Farbpsychologie - Über die Wirkung von Farben und die Farbgestaltung von Wohnung oder Büro

Farben und ihre Wirkung sind ein spannendes Thema, da ja alles um uns herum eine Farbe hat, also Licht in bestimmter Weise absorbiert und reflektiert. Doch wie wirkt welche Farbe? Wie können wir Farben je nach Wirkung am besten einsetzen? Dieser Artikel soll einige Fragen dazu beantworten und einen kleinen Einblick in die spannende Welt der Farbpsychologie geben.


Warum achten wir überhaupt auf Farben? Warum können wir sie sehen?


Laut Darwin brachte und das Sehen von Farben einen evolutionären Vorteil. Zwei Hauptfunktionen stehen dabei im Vordergrund (Haller, 2019):

Attraction: Bunt gefiederte Vögel beispielsweise locken durch ihre Farbpracht fortpflanzungswillige Weibchen an.

Protection:

Camouflage: Viele Tiere tarnen sich perfekt, um sich vor Feinden zu schützen, wie Seepferdchen die die Farbe der Korallen annehmen, durch die sie schwimmen.

Warning: Andere Tiere setzen auf Abschreckung. Besonders geeignet sind dafür gelb, rot, orange in Kombination mit Schwarz. Denke Sie an stechende Wespen und Bienen.


Die Fähigkeit, Farben wahrnehmen zu könnnen, ist bei Tieren sehr unterschiedlich gut ausgeprägt. Während Hunde eher „eintönig“ sehen, können Vögel auch UV-Licht wahrnehmen.



Wie wirkt Farbe? Auf welche Art und Weise werden wir von Farben beeinflusst?

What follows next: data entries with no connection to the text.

(** C16: The identity cannot be forged. Whatever headers a request carries, the
    gateway refuses it, or fails to forward it, or hands the resource API a
    request in which it reads exactly the identity of the verified token:
    signed with a published key, carrying the read scope, not revoked. *)
Theorem gateway_identity (upstream : HttpRequest → M (list (string * string) * Response))
    (rq : HttpRequest) (w : World) :
  let out := run (chain (gateway_api upstream) rq) w in
  refused_at_gateway out w ∨ (∃ w1, out = (Rejected proxy_crash, w1) ∧ w_db w1 = w_db w) ∨
  ∃ token c kid pub priv w1 rq1 rq2, bearerToken rq = Some token ∧
    token = SignJWT kid c priv ∧ keypair pub priv ∧ publishes w1 kid pub ∧
    (∀ j, cl_jti c = Some j → j ≠ "" → ¬ denylisted j w1) ∧
    "api.read" ∈ scope_list (default "" (cl_scope c)) ∧ w_db w1 = w_db w ∧
    identity_of rq2 = edge_identity (edge_user c) (received (header rq "x-request-id")) ∧
    (∀ s, truthy (GATEWAY_SHARED_SECRET cfg) = Some s → header rq2 "x-internal-secret" = Some (js_trim s)) ∧
    out = match run (upstream rq2) w1 with
          | (Resolved r, w2) => (Resolved (Done (rq1 <| rq_sent ::= λ sent, sent ++ r.1 |>) r.2), w2)
          | (Rejected _, w2) => (Resolved (Done rq1 bad_gateway), w2)
          end.
Proof.
  intros out. destruct (run_gateway_identity upstream rq w) as [H|[H|H]]; [by left|by right; left|right; right].
  destruct H as (token & c & kid & pub & priv & w1 & rq1 & rq2 & ? & ? & ? & ? & _ & ? & ? & [Hdb _] & ? & ? & ?).
  by exists token, c, kid, pub, priv, w1, rq1, rq2.
Qed.

(** A scope that holds a character no header can carry (a line break between
    two scopes, say) passes the scope check and makes the forwarding throw. *)
Lemma gateway_crash upstream rq user w :
  rq_user rq = Some user → "api.read" ∈ scope_list (au_scope user) →
  all_chars header_char (au_scope user) = false →
  run (chain [requireScopes ["api.read"]; proxy upstream] rq) w = (Rejected proxy_crash, w).
Proof.
  intros Hu Hscope Hbad.
  assert (Hr : run (requireScopes ["api.read"] rq) w = (Resolved (Next rq), w)).
  { unfold requireScopes. rewrite Hu. simpl. by rewrite (proj2 (includes_spec _ _) Hscope). }
  rewrite (run_chain_cons _ _ _ _ _ _ Hr). cbn [chain]. rewrite run_bind. unfold proxy.
  assert (forwarded_headers rq = None) as ->; [|done].
  unfold forwarded_headers. rewrite Hu. unfold put_header.
  destruct (all_chars header_char (au_sub user)); rewrite ?Hbad;
    destruct (truthy (au_sid user)), (truthy (au_client_id user)), (truthy (GATEWAY_SHARED_SECRET cfg)); done.
Qed.
End gateway.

Farbe entfaltet ihre Wirkung auf verschiedenen Ebenen:

1. Allgemeingültige Farbpsychologie: damit ist die – oft auch unbewusste – Wirkung von Farben über physiologische Veränderungen auf uns gemeint.

2. Kulturelle oder symbolische Bedeutung: Schwarz als Farbe der Trauer, als Farbe die man bei Beerdigungen trägt, ist beispielsweise in unserer Kultur tief verwurzelt. In anderen Kulturen können diese symbolischen Zuschreibungen komplett anders sein, wie zum Beispiel in China, wo man weiß zu Beerdigungen trägt.

3. Persönliche Verbindung: Wir erinnern uns an die Farbe der Lieblingskleidung unserer Oma, die Farbe des Schlumpf-Eises aus dem Italienurlaub oder die Farbe unseres Kinderzimmers und verbinden diese Farbe mit persönlich Erlebtem.



“What this means is that colour isn’t just a visual stimulus. It also creates physiological changes within us. In psychological terms, it delivers an emotional experience.” Karen Haller

So und wie wirken denn nun die verschiedenen Farben? Und wie können wir Farben am besten in unseren Räumen einsetzen? Welche Gestaltungstipps aus der Farbpsychologie gibt es für Wohnräume und Bürogebäude?


Rot

Rot ist die Farbe der Liebe und Leidenschaft, aber auch der Aggression. Rot belebt. Es verschafft uns Energie und fördert Aktivität. Frauen in roten Kleidern wirkten auf Männer in einem Experiment attraktiver. Rot kann auch Action und Gefahr symbolisieren. Es erregt schnell Aufmerksamkeit.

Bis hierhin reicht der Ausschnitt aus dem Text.